Von diesen beiden aber grenzt sich die Partei keinen Deut ab. Im Gegenteil: Die komplette Bundesprominenz reist derzeit in die Brandenburger Provinz, um Kalbitz beim Wahlkampf zu unterstützen. Der bestens vernetzte Mann könnte ja einen grandiosen Sieg einfahren. Möglicherweise wird die AfD sogar stärkste Kraft. Da ist man doch gerne dabei.
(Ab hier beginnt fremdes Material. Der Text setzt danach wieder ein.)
(* ===== verification/DavWrite.v ===== *)
(** * Writing to a DAV server ([apps/worker/lib/dav/dav-create-contact.ts], [dav-update-contact.ts],
    [dav-delete-contact.ts], [lib/dav/calendar/dav-create-calendar-event.ts],
    [dav-update-calendar-event.ts], [dav-delete-calendar-event.ts], [server/plugins/dav-worker.ts])

    The jobs that bring contacts and events made here to the server, whose database the
    synchronisation of [DavSync.v] reads.  The server is a parameter: what it answers to a request. *)

From stdpp Require Import base list.
From S2P Require Import Prelude JsString JsRegex JsNumber JsValue DavCard DavSync.
From S2P Require Import Proc.

(** ** Requests *)

Inductive Method := PUT | DELETE.

Record Request := {
  rq_method : Method; rq_url : jsstr; rq_contentType : option jsstr; rq_ifMatch : option jsstr;
  rq_ifNoneMatch : option jsstr; rq_body : jsstr;
}.

Record Response := { rs_status : Z; rs_etag : option jsstr }.

(** [encodeURIComponent]: the bytes of UTF-8 but for the letters, the digits and nine marks. *)
Definition unreserved (a : ascii) : bool :=
  let c := code a in
  ((48 <=? c) && (c <=? 57))%Z || ((65 <=? c) && (c <=? 90))%Z || ((97 <=? c) && (c <=? 122))%Z ||
  bool_decide (a ∈ "-_.!~*'()"%js).

Definition hex_digit (d : Z) : ascii := of_code (if (d <? 10)%Z then 48 + d else 55 + d).
Definition percent (byte : Z) : jsstr := ["%"%char; hex_digit (byte / 16); hex_digit (byte mod 16)].

Definition encode_char (a : ascii) : jsstr :=
  let c := code a in
  if unreserved a then [a]
  else if (c <? 128)%Z then percent c
  else percent (192 + c / 64) ++ percent (128 + c mod 64).

Definition encodeURIComponent (s : jsstr) : jsstr := flat_map encode_char s.

(** [base.replace(/\/$/, [])], [path.replace(/^\//, [])] *)
Definition object_url (davBaseUrl collectionPath davUri : jsstr) : jsstr :=
  re_replace_first (RSeq (rchar "/") REnd) (λ _, []) davBaseUrl ++ "/"%js ++
  re_replace_first (RSeq RBegin (rchar "/")) (λ _, []) collectionPath ++ "/"%js ++ encodeURIComponent davUri.

Definition json_quoted (s : jsstr) : jsstr := [dquote] ++ s ++ [dquote].

Section Http.
(** The server: what it does, and its answer, [None] when there is none; and the URL it is known by. *)
Context (http : Request → DavStore → DavStore * option Response) (davBaseUrl : jsstr).

Definition fetch (r : Request) : dav Response := λ s,
  match http r s with (s', Some resp) => (s', Done resp) | (s', None) => (s', Threw) end.

Definition status_in (l : list Z) (r : Response) : bool := bool_decide (rs_status r ∈ l).

(** [createContactViaHttp], [createCalendarObjectViaHttp]: the etag. *)
Definition createViaHttp (contentType data collectionPath davUri : jsstr) : dav (option jsstr) :=
  res ← fetch {| rq_method := PUT; rq_url := object_url davBaseUrl collectionPath davUri; rq_contentType := Some contentType;
                 rq_ifMatch := None; rq_ifNoneMatch := Some "*"%js; rq_body := data |};
  if status_in [200; 201; 204]%Z res then mret (rs_etag res) else throw.

(** Without the condition, if it fails. *)
Definition fetch_again (r : Request) : dav Response :=
  res ← fetch r;
  if status_in [412]%Z res && bool_decide (rq_ifMatch r ≠ None) then
    fetch {| rq_method := rq_method r; rq_url := rq_url r; rq_contentType := rq_contentType r; rq_ifMatch := None;
             rq_ifNoneMatch := None; rq_body := rq_body r |}
  else mret res.

(** [updateContactViaHttp], [updateCalendarObjectViaHttp]: a failure is only logged. *)
Definition updateViaHttp (contentType data collectionPath davUri : jsstr) (ifMatch : option jsstr) : dav (option jsstr) :=
  res ← fetch_again {| rq_method := PUT; rq_url := object_url davBaseUrl collectionPath davUri;
                       rq_contentType := Some contentType; rq_ifMatch := ifMatch; rq_ifNoneMatch := None; rq_body := data |};
  mret (normalizeEtag (rs_etag res)).

(** [deleteContactViaHttp], [deleteCalendarObjectViaHttp]: no answer is an error. *)
Definition deleteViaHttp (collectionPath davUri : jsstr) (etag : option jsstr) : dav unit :=
  _ ← fetch_again {| rq_method := DELETE; rq_url := object_url davBaseUrl collectionPath davUri; rq_contentType := None;
                     rq_ifMatch := if opt_truthy etag then json_quoted <$> etag else None; rq_ifNoneMatch := None; rq_body := [] |};
  mret tt.

(** ** Contacts *)

(** The password in the vault of the account of a book or a calendar; [None] when it throws. *)
Context (book_password : AddressBook → option (option jsstr)) (calendar_password : DavCalendar → option (option jsstr)).
(** The card of a contact ([buildVCard] with its photo and its labels); [None] when it throws. *)
Context (card_of : DavStore → DavContact → bool → option jsstr).

Definition vcard_type : jsstr := "text/vcard; charset=utf-8"%js.

Definition own_contact (contactId ownerId : jsstr) (s : DavStore) : option DavContact :=
  List.find (λ r, bool_decide (dc_id r = contactId) && bool_decide (dc_ownerId r = ownerId)) (contacts s).

Definition default_book (ownerId : jsstr) (s : DavStore) : option AddressBook :=
  List.find (λ b, bool_decide (bk_ownerId b = ownerId) && bk_isDefault b) (addressBooks s).

Definition vcf_uri (c : DavContact) : jsstr := default (dc_id c ++ ".vcf"%js) (dc_davUri c).

Definition with_dav (davUri : jsstr) (davEtag : option jsstr) (r : DavContact) : DavContact :=
  {| dc_id := dc_id r; dc_ownerId := dc_ownerId r; dc_publicId := dc_publicId r; dc_addressBookId := dc_addressBookId r;
     dc_davUri := Some davUri; dc_davEtag := davEtag; dc_profilePicture := dc_profilePicture r;
     dc_profilePictureXs := dc_profilePictureXs r; dc_fields := dc_fields r |}.

(** [UPDATE contacts SET dav_uri, dav_etag]: the unique key is [(owner_id, dav_uri)]. *)
Definition store_dav (c : DavContact) (davUri : jsstr) (davEtag : option jsstr) : dav unit :=
  s ← read;
  if existsb (λ r, negb (bool_decide (dc_id r = dc_id c)) && bool_decide (dc_ownerId r = dc_ownerId c) &&
                   bool_decide (dc_davUri r = Some davUri)) (contacts s)
  then throw
  else modify (set_contacts (map (λ r, if bool_decide (dc_id r = dc_id c) then with_dav davUri davEtag r else r))).

(** The contact and its book, when both are there and there is a password. *)
Definition contact_target (contactId ownerId : jsstr) : dav (option (DavContact * AddressBook)) :=
  s ← read;
  match own_contact contactId ownerId s, default_book ownerId s with
  | Some contact, Some book =>
      if negb (remote_path_ok "addressbooks"%js (bk_remotePath book)) then mret None
      else
        password ← or_throw (book_password book);
        mret (if opt_truthy password then Some (contact, book) else None)
  | _, _ => mret None
  end.

(** The vCard is built before the password is looked for. *)
Definition createContact (contactId ownerId : jsstr) : dav unit :=
  s ← read;
  target ← (match own_contact contactId ownerId s with
            | Some contact =>
                match default_book ownerId s with
                | Some book =>
                    if negb (remote_path_ok "addressbooks"%js (bk_remotePath book)) then mret None
                    else
                      carddata ← or_throw (card_of s contact false);
                      password ← or_throw (book_password book);
                      mret (if opt_truthy password then Some (contact, book, carddata) else None)
                | None => mret None
                end
            | None => mret None
            end);
  match target with
  | None => mret tt
  | Some (contact, book, carddata) =>
      let davUri := dc_id contact ++ ".vcf"%js in
      etag ← createViaHttp vcard_type carddata (bk_remotePath book) davUri;
      store_dav contact davUri (normalizeEtag etag)
  end.

(** [If-Match] is always given: [null] in quotation marks when there is no etag. *)
Definition updateContact (contactId ownerId : jsstr) : dav unit :=
  target ← contact_target contactId ownerId;
  match target with
  | None => mret tt
  | Some (contact, book) =>
      s ← read;
      carddata ← or_throw (card_of s contact true);
      newEtag ← updateViaHttp vcard_type carddata (bk_remotePath book) (vcf_uri contact)
                  (Some (json_quoted (default "null"%js (dc_davEtag contact))));
      store_dav contact (vcf_uri contact) (match newEtag with Some e => Some e | None => dc_davEtag contact end)
  end.

Definition deleteContact (contactId ownerId : jsstr) : dav unit :=
  target ← contact_target contactId ownerId;
  match target with
  | None => mret tt
  | Some (contact, book) =>
      _ ← deleteViaHttp (bk_remotePath book) (vcf_uri contact) (dc_davEtag contact);
      modify (set_contacts (filter (λ r, dc_id r ≠ dc_id contact)))
  end.

(** The job [dav:create-contacts-batch]: whether each succeeded. *)
Fixpoint create_contacts_batch (ownerId : jsstr) (contactIds : list jsstr) : dav (list bool) :=
  match contactIds with
  | [] => mret []
  | i :: rest =>
      ok ← catch (_ ← createContact i ownerId; mret true) (mret false);
      oks ← create_contacts_batch ownerId rest;
      mret (ok :: oks)
  end.
(** ** Events *)

(** The calendar object of an event ([buildICalEvent], whose properties are those of [ITip.v]), with the
    guests of the event; [None] when it throws. *)
Context (ics_of : DavStore → DavEvent → DavCalendar → option jsstr).

Definition ics_type : jsstr := "text/calendar; charset=utf-8"%js.

(** The action of the job [dav:calendar:itip-notify] added for the event, if any. *)
Inductive ItipAction := create | update | cancel.

Definition notify (notifyAttendees : bool) (a : ItipAction) : option ItipAction := if notifyAttendees then Some a else None.

Definition find_event (eventId : jsstr) (s : DavStore) : option DavEvent :=
  List.find (λ r, bool_decide (de_id r = eventId)) (events s).

Definition ics_uri (e : DavEvent) : jsstr := default (de_id e ++ ".ics"%js) (de_davUri e).

Definition with_ics (davUri ics : jsstr) (davEtag : option jsstr) (r : DavEvent) : DavEvent :=
  {| de_id := de_id r; de_ownerId := de_ownerId r; de_calendarId := de_calendarId r; de_davUri := Some davUri;
     de_davEtag := davEtag; de_rawIcs := Some ics; de_fields := de_fields r |}.

(** The unique key is [(owner_id, dav_uri)]. *)
Definition store_ics (e : DavEvent) (davUri ics : jsstr) (davEtag : option jsstr) : dav unit :=
  s ← read;
  if existsb (λ r, negb (bool_decide (de_id r = de_id e)) && bool_decide (de_ownerId r = de_ownerId e) &&
                   bool_decide (de_davUri r = Some davUri)) (events s)
  then throw
  else modify (set_events (map (λ r, if bool_decide (de_id r = de_id e) then with_ics davUri ics davEtag r else r))).

(** The event and a calendar, when both are there and there is a password. *)
Definition event_target (calendar_of : DavEvent → DavStore → option DavCalendar) (eventId : jsstr) :
    dav (option (DavEvent * DavCalendar)) :=
  s ← read;
  match find_event eventId s with
  | Some event =>
      match calendar_of event s with
      | Some calendar =>
          if negb (remote_path_ok "calendars"%js (cl_remotePath calendar)) then mret None
          else
            password ← or_throw (calendar_password calendar);
            mret (if opt_truthy password then Some (event, calendar) else None)
      | None => mret None
      end
  | None => mret None
  end.

Definition default_calendar (e : DavEvent) (s : DavStore) : option DavCalendar :=
  List.find (λ c, bool_decide (cl_ownerId c = de_ownerId e) && cl_isDefault c) (calendars s).

Definition calendar_of_event (e : DavEvent) (s : DavStore) : option DavCalendar :=
  List.find (λ c, bool_decide (cl_id c = de_calendarId e)) (calendars s).

(** It goes to the default calendar of its owner.  The column [icalUid] is left out. *)
Definition createCalendarEvent (eventId : jsstr) (notifyAttendees : bool) : dav (option ItipAction) :=
  target ← event_target default_calendar eventId;
  match target with
  | None => mret None
  | Some (event, calendar) =>
      s ← read;
      icalData ← or_throw (ics_of s event calendar);
      let davUri := de_id event ++ ".ics"%js in
      etag ← createViaHttp ics_type icalData (cl_remotePath calendar) davUri;
      _ ← store_ics event davUri icalData (normalizeEtag etag);
      mret (notify notifyAttendees create)
  end.

Definition updateCalendarEvent (eventId : jsstr) (notifyAttendees : bool) : dav (option ItipAction) :=
  target ← event_target calendar_of_event eventId;
  match target with
  | None => mret None
  | Some (event, calendar) =>
      s ← read;
      icalData ← or_throw (ics_of s event calendar);
      newEtag ← updateViaHttp ics_type icalData (cl_remotePath calendar) (ics_uri event)
                  (if opt_truthy (de_davEtag event) then json_quoted <$> de_davEtag event else None);
      _ ← store_ics event (ics_uri event) icalData (match newEtag with Some e => Some e | None => de_davEtag event end);
      mret (notify notifyAttendees update)
  end.

Definition deleteCalendarEvent (eventId : jsstr) (notifyAttendees deleteEvent : bool) : dav (option ItipAction) :=
  target ← event_target calendar_of_event eventId;
  match target with
  | None => mret None
  | Some (event, calendar) =>
      _ ← deleteViaHttp (cl_remotePath calendar) (ics_uri event) (de_davEtag event);
      _ ← (if deleteEvent then modify (set_events (filter (λ r, de_id r ≠ de_id event))) else mret tt);
      mret (notify notifyAttendees cancel)
  end.
End Http.
Fixpoint decodeURIComponent (s : jsstr) : jsstr :=
  match s with
  | [] => []
  | x :: rest =>
      match bool_decide (x = "%"%char), rest with
      | true, a :: b :: rest2 =>
          match (byte_of a b <? 128)%Z, rest2 with
          | false, _ :: c :: d :: rest3 => of_code (64 * (byte_of a b - 192) + (byte_of c d - 128)) :: decodeURIComponent rest3
          | _, _ => of_code (byte_of a b) :: decodeURIComponent rest2
          end
      | _, _ => x :: decodeURIComponent rest
      end
  end.

Lemma decode_encode_char a s : decodeURIComponent (encode_char a ++ s) = a :: decodeURIComponent s.
Proof. destruct a as [[] [] [] [] [] [] [] []]; reflexivity. Qed.

Lemma decode_encode s : decodeURIComponent (encodeURIComponent s) = s.
Proof.
  induction s as [|a s IH]; [done|].
  change (decodeURIComponent (encode_char a ++ encodeURIComponent s) = a :: s). by rewrite decode_encode_char, IH.
Qed.

(** One address book at a path, whose etags are made of the texts. *)
Definition server_etag (data : jsstr) : option jsstr := Some ("e"%char :: data).

Definition book_server (base path : jsstr) (i : Z) (r : Request) (s : DavStore) : DavStore * option Response :=
  let prefix := object_url base path [] in
  if startsWith (rq_url r) prefix then
    let u := decodeURIComponent (drop (length prefix) (rq_url r)) in
    if negb (condition r (List.find (card_at i u) (davCards s))) then (s, Some {| rs_status := 412; rs_etag := None |})
    else match rq_method r with
         | PUT => (set_cards (put_card i u (server_etag (rq_body r)) (rq_body r)) s,
                        Some {| rs_status := 201; rs_etag := server_etag (rq_body r) |})
         | DELETE => (set_cards (drop_card i u) s, Some {| rs_status := 204; rs_etag := None |})
         end
  else (s, None).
Anders als Kalbitz ist Sayn-Wittgenstein eine Randfigur in der AfD, die außerdem den Ruf einer Querulantin hat. Schleswig-Holstein ist für die AfD unbedeutend. Von einer solchen Frau kann man sich trennen. An Kalbitz und Höcke aber traut sich keiner mehr ran. Nach vermutlich erfolgreichen Landtagswahlen wird das noch viel weniger der Fall sein. Dann wird der Einfluss der beiden Flügel-Männer weiter steigen. Und die haben das Gegenteil von Abgrenzung nach rechts im Sinn: Seit Langem arbeiten sie genau an einem solchen Netzwerk.